Des souliers à talon, attachés par des boucles d’or, emprisonnaient ses pieds.

Quant à ses cheveux roux, ils étaient poudrés à blanc, relevés et frisés sur le front et les tempes, pour venir se perdre en arrière dans une bourse de taffetas noir.

Une épée de parade à poignée d’ivoire ornée de pierreries, relevait par derrière les basques de son justaucorps.

Mais la nature avait gratifié M. Bigot d’un défaut terrible, puisque, disent les intéressants mémoires de M. de Gaspé, Bigot était punais ! Aussi parfumait-il à outrance et sa personne et ses habits, afin de rendre son approche tolérable aux intimes.

François Bigot était d’une famille de Guyenne, illustre dans la robe. Nommé d’abord commissaire à Louisbourg, où il se distingua tout de suite par cet éminent esprit de calcul qui lui fit toujours accorder ses préférences à la soustraction, il avait été élevé plus tard à l’emploi d’intendant de la Nouvelle-France, qu’il occupait depuis quelques années au moment où nous le présentons au lecteur.

Il pouvait avoir trente-cinq ans.
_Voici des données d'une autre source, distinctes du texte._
(* ===== verification/_CoqProject ===== *)
-Q . S2P
Prelude.v
SortedVec.v
Money.v
Domain.v
Mutation.v
RiskModel.v
RiskEngine.v
RiskPlan.v
RiskAudit.v
RiskStore.v
RiskReconcile.v
RuntimeModel.v
RuntimePolicy.v
RuntimePorts.v
RuntimeJournal.v
RuntimeReconcile.v
RuntimeCoordinator.v
RuntimeMetrics.v
TInvestWire.v
TInvestCanonical.v
ConnectionModel.v
ApiMoney.v
ApiContract.v
ApiReads.v
SecretStore.v
ConnectionRepository.v
ConnectionService.v
ConnectionSafety.v
ConnectionRecovery.v
OperatorAuth.v
RuntimeCredentials.v
ProductionRisk.v
TInvestExecution.v
TInvestGrpc.v
Nautilus.v
TInvestSupervisor.v
TInvestWebSocket.v
TInvestMarketWire.v
TInvestMarketData.v
TInvestMarketStream.v
TInvestAccount.v
TInvestOperations.v
TInvestQualification.v
TInvestReports.v
TInvestReference.v
TInvestDispatch.v
TInvestFactory.v
TInvestRead.v
TInvestStreams.v
TInvestOperationsStream.v
TInvestProvider.v
ProductionRuntime.v
MarketProjection.v
StreamGateway.v
ConnectionAdmin.v
HttpApi.v
Core.v
Composition.v
Lemma st_bind_cases {S E A B} (m : st S E A) (k : A → st S E B) s s' r :
  st_bind m k s = (s', r) →
  (∃ e, m s = (s', Err e) ∧ r = Err e) ∨ ∃ s1 a, m s = (s1, Ok a) ∧ k a s1 = (s', r).
Proof. unfold st_bind. destruct (m s) as [s1 [a|e]]; intros; simplify_eq; eauto. Qed.

Lemma st_bind_inv {S E A B} (m : st S E A) (k : A → st S E B) s s' r :
  st_bind m k s = (s', r) →
  (∃ e, m s = (s', Err e)) ∨ ∃ s1 a, m s = (s1, Ok a) ∧ k a s1 = (s', r).
Proof. intros [(e & ? & _)|?]%st_bind_cases; eauto. Qed.

(** The effect of a computation on its state, whether it succeeds or fails: a
    reflexive and transitive relation goes through every combinator. *)
Definition st_effect {S E A} (R : S → S → Prop) (m : st S E A) : Prop :=
  ∀ s s' r, m s = (s', r) → R s s'.

Section effects.
Context {S E : Type} (R : S → S → Prop) `{!Reflexive R} `{!Transitive R}.

Lemma effect_ret {A} (a : A) : st_effect (E:=E) R (st_ret a).
Proof. intros s s' r H. unfold st_ret in H. by simplify_eq. Qed.

Lemma effect_fail {A} (e : E) : st_effect (A:=A) R (st_fail e).
Proof. intros s s' r H. unfold st_fail in H. by simplify_eq. Qed.

Lemma effect_lift {A} (x : result E A) : st_effect R (st_lift x).
Proof. intros s s' r H. unfold st_lift in H. by simplify_eq. Qed.

Lemma effect_get : st_effect (E:=E) R st_get.
Proof. intros s s' r H. unfold st_get in H. by simplify_eq. Qed.

Lemma effect_bind {A B} (m : st S E A) (k : A → st S E B) :
  st_effect R m → (∀ a, st_effect R (k a)) → st_effect R (st_bind m k).
Proof.
  intros Hm Hk s s' r [[e H]|(s1 & a & H1 & H2)]%st_bind_inv; [by eapply Hm|].
  transitivity s1; [by eapply Hm|by eapply Hk].
Qed.

Lemma effect_transaction {A} (m : st S E A) : st_effect R m → st_effect R (transaction m).
Proof.
  intros Hm s s' r H. unfold transaction in H. destruct (m s) as [s1 [a|e]] eqn:H1; simplify_eq; [|done].
  by eapply Hm.
Qed.

(** A read, a chain of checks and a write, as one step. *)
Lemma effect_update {A} (k : S → st S E A) :
  (∀ s s' r, k s s = (s', r) → R s s') → st_effect R (st_bind st_get k).
Proof. intros Hk s s' r H. by eapply Hk. Qed.

(** A check that does not touch the state can be passed by. *)
Lemma effect_check {A B} (x : result E A) (k : A → st S E B) s s' r :
  st_bind (st_lift x) k s = (s', r) → (∀ a, x = Ok a → k a s = (s', r) → R s s') → R s s'.
Proof.
  unfold st_bind, st_lift. destruct x as [a|e]; intros H Hk; [by apply (Hk a)|by simplify_eq].
Qed.
End effects.

(** A computation on one half of a pair of states. *)
Definition st_fst {S T E A} (m : st S E A) : st (S * T) E A := λ s,
  let '(s1, r) := m (s.1) in ((s1, s.2), r).
Definition st_snd {S T E A} (m : st T E A) : st (S * T) E A := λ s,
  let '(s2, r) := m (s.2) in ((s.1, s2), r).

Lemma transaction_atomic {S E A} (body : st S E A) s s' e :
  transaction body s = (s', Err e) → s' = s.
Proof. unfold transaction. by destruct (body s) as [? []]; intros [= -> ->]. Qed.

Lemma transaction_ok {S E A} (body : st S E A) s s' a :
  transaction body s = (s', Ok a) ↔ body s = (s', Ok a).
Proof. unfold transaction. split; by destruct (body s) as [? []]; intros [= -> ->]. Qed.

(** ** Fixed-width integers *)

Inductive int_ty := I32 | I64 | I128 | U64.

Definition int_min (t : int_ty) : Z :=
  match t with
  | I32 => -2147483648
  | I64 => -9223372036854775808
  | I128 => -170141183460469231731687303715884105728
  | U64 => 0
  end.

Definition int_max (t : int_ty) : Z :=
  match t with
  | I32 => 2147483647
  | I64 => 9223372036854775807
  | I128 => 170141183460469231731687303715884105727
  | U64 => 18446744073709551615
  end.

Definition fits (t : int_ty) (z : Z) : bool := (int_min t <=? z) && (z <=? int_max t).
(* ===== verification/SortedVec.v ===== *)
(** * Sorted vectors: [sort], [dedup] and [truncate] of the standard library

    Several parts of the program bring a list into a canonical form by sorting it and
    removing repetitions; this file holds the form and what is known of it. *)
From stdpp Require Import sorting.
From S2P Require Import Prelude.

(** [Vec::dedup]: neighbours that are equal become one. *)
Fixpoint dedup {A} `{!EqDecision A} (l : list A) : list A :=
  match l with
  | [] => []
  | x :: l' =>
      match l' with
      | [] => [x]
      | y :: _ => if bool_decide (x = y) then dedup l' else x :: dedup l'
      end
  end.

Lemma dedup_cons {A} `{!EqDecision A} (x y : A) l :
  dedup (x :: y :: l) = if bool_decide (x = y) then dedup (y :: l) else x :: dedup (y :: l).
Proof. done. Qed.

Lemma elem_of_dedup {A} `{!EqDecision A} (x : A) l : x ∈ dedup l ↔ x ∈ l.
Proof.
  induction l as [|a [|b l] IH]; [done..|]. rewrite dedup_cons. case_bool_decide as H.
  - rewrite IH. subst. set_solver.
  - rewrite elem_of_cons, IH. set_solver.
Qed.

Lemma dedup_length {A} `{!EqDecision A} (l : list A) : (length (dedup l) ≤ length l)%nat.
Proof.
  induction l as [|a [|b l] IH]; [simpl; lia..|]. rewrite dedup_cons. case_bool_decide; simpl in *; lia.
Qed.

(** The strict part of an order. *)
Definition strictly {A} (R : relation A) : relation A := λ a b, R a b ∧ a ≠ b.

#[export] Instance strictly_anti_symm {A} (R : relation A) `{!AntiSymm eq R} : AntiSymm eq (strictly R).
Proof. intros a b [Hab _] [Hba _]. by apply (anti_symm R). Qed.

Section order.
Context {A : Type} `{!EqDecision A} (R : relation A) `{!AntiSymm eq R}.

Lemma dedup_sorted l : StronglySorted R l → StronglySorted (strictly R) (dedup l).
Proof.
  induction l as [|a [|b l] IH]; intros Hs; [by repeat constructor..|]. rewrite dedup_cons.
  apply StronglySorted_inv in Hs as [Hs Ha]. specialize (IH Hs). case_bool_decide as Hab; [done|].
  constructor; [done|]. apply Forall_forall. intros x Hx. rewrite elem_of_dedup in Hx. rewrite Forall_forall in Ha.
  split; [by apply Ha|]. intros <-. apply Hab.
  apply StronglySorted_inv in Hs as [_ Hb]. rewrite Forall_forall in Hb.
  apply elem_of_cons in Hx as [|Hx]; [done|]. apply (anti_symm R); [apply Ha; set_solver|by apply Hb].
Qed.

Lemma sorted_strictly_nodup l : StronglySorted (strictly R) l → NoDup l.
Proof.
  induction 1 as [|a l _ IH Ha]; constructor; [|done]. intros Hin. rewrite Forall_forall in Ha.
  by destruct (Ha a Hin).
Qed.
End order.

(** [sort] and [dedup]: the set of the elements in their order. *)
Definition sorted_set {A} `{!EqDecision A} (R : relation A) `{!RelDecision R} (l : list A) : list A :=
  dedup (merge_sort R l).

Section sorted_set.
Context {A : Type} `{!EqDecision A} (R : relation A) `{!RelDecision R, !PartialOrder R, !Total R}.

Lemma sorted_set_sorted l : StronglySorted (strictly R) (sorted_set R l).
Proof. apply dedup_sorted; [apply _|]. apply Sorted_StronglySorted, Sorted_merge_sort; apply _. Qed.

Lemma elem_of_sorted_set x l : x ∈ sorted_set R l ↔ x ∈ l.
Proof. unfold sorted_set. by rewrite elem_of_dedup, merge_sort_Permutation. Qed.

Lemma sorted_set_length l : (length (sorted_set R l) ≤ length l)%nat.
Proof. unfold sorted_set. rewrite dedup_length. by rewrite merge_sort_Permutation. Qed.

(** The order and the repetitions of the list make no difference. *)
Lemma sorted_set_ext l l' : (∀ x, x ∈ l ↔ x ∈ l') → sorted_set R l = sorted_set R l'.
Proof.
  intros H. apply (StronglySorted_unique (strictly R)); [apply sorted_set_sorted..|].
  apply NoDup_Permutation; [eapply sorted_strictly_nodup, sorted_set_sorted..|].
  intros x. by rewrite !elem_of_sorted_set.
Qed.
End sorted_set.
Doué d’une taille au-dessus de la moyenne, d’une figure sympathique où se lisait pourtant une expression de ruse et d’astuce aussitôt qu’il parlait d’affaires, tranchant du grand seigneur par ses manières courtoises et sa prodigalité, Bigot avait su se faire un grand nombre d’amis.

Porté par tempérament aux excès qui caractérisent l’époque de Louis xv[1], cette fièvre de jouissance dont l’incessante satisfaction exigeait un revenu dix fois plus considérable que ses ressources personnelles et ses appointements, lui fit bientôt rejeter le masque d’honnête homme dont la nature l’avait doué. Alors, il se montra tel qu’il était réellement, c’est-à-dire le plus effronté pillard que jamais roi de France ait eu pour fermier-général ou pour intendant.

Afin de voiler un peu ses exactions, il sut inviter ses subordonnés et leurs commis au silence, et leur inspira des goûts de luxe qu’ils ne pouvaient satisfaire qu’en imitant ses propres malversations.

L’on croira sans peine que ses amis et complices formaient non-seulement la grande majorité, mais même la totalité de ses hôtes. Car les honnêtes gens de Québec fréquentaient peu Bigot, déjà suspect à cette époque.

Après le maître, celui qui par ses saillies se faisait le plus valoir auprès des dames était le secrétaire de l’intendant, Brassard Deschenaux. Il était fils d’un cordonnier de Québec.

Les mémoires de l’époque nous le montrent comme un homme laborieux et de beaucoup d’esprit, mais d’un caractère rampant. « Il avait une envie si démesurée d’amasser de la fortune, que son proverbe ordinaire était de dire : « qu’il en prendrait jusque sur les autels. »

Puis l’on voyait le sieur Cadet, fils d’un boucher. Protégé par Deschenaux, qui avait eu occasion de reconnaître son esprit intrigant, par l’entremise de M. Hocquart, prédécesseur de Bigot à l’intendance, Cadet, qui dans sa jeunesse avait gardé les animaux d’un habitant de Charlesbourg, remplissait maintenant les fonctions de munitionnaire-général.

Venaient ensuite le contrôleur de la marine, Bréard, qui, de très-pauvre qu’il était lors de sa venue en Canada, s’en retourna ex-

  1. En cela Bigot tenait de race. On peut s’en convaincre en lisant les Historiettes de Tallemant des Réaux, où le nom des aïeux de Bigot figure honorablement à côté de ceux des grands personnages dont Tallemant raconte, avec un peu trop de détails, les amoureuses prouesses. Voir, entre autres, l’article sur M. Servien, « qui était amoureux d’une Mme Bigot, une belle femme mariée à un M. Bigot dont le père avait été procureur-général du Grand-Conseil. » Cette dame Bigot demeurait à Angers.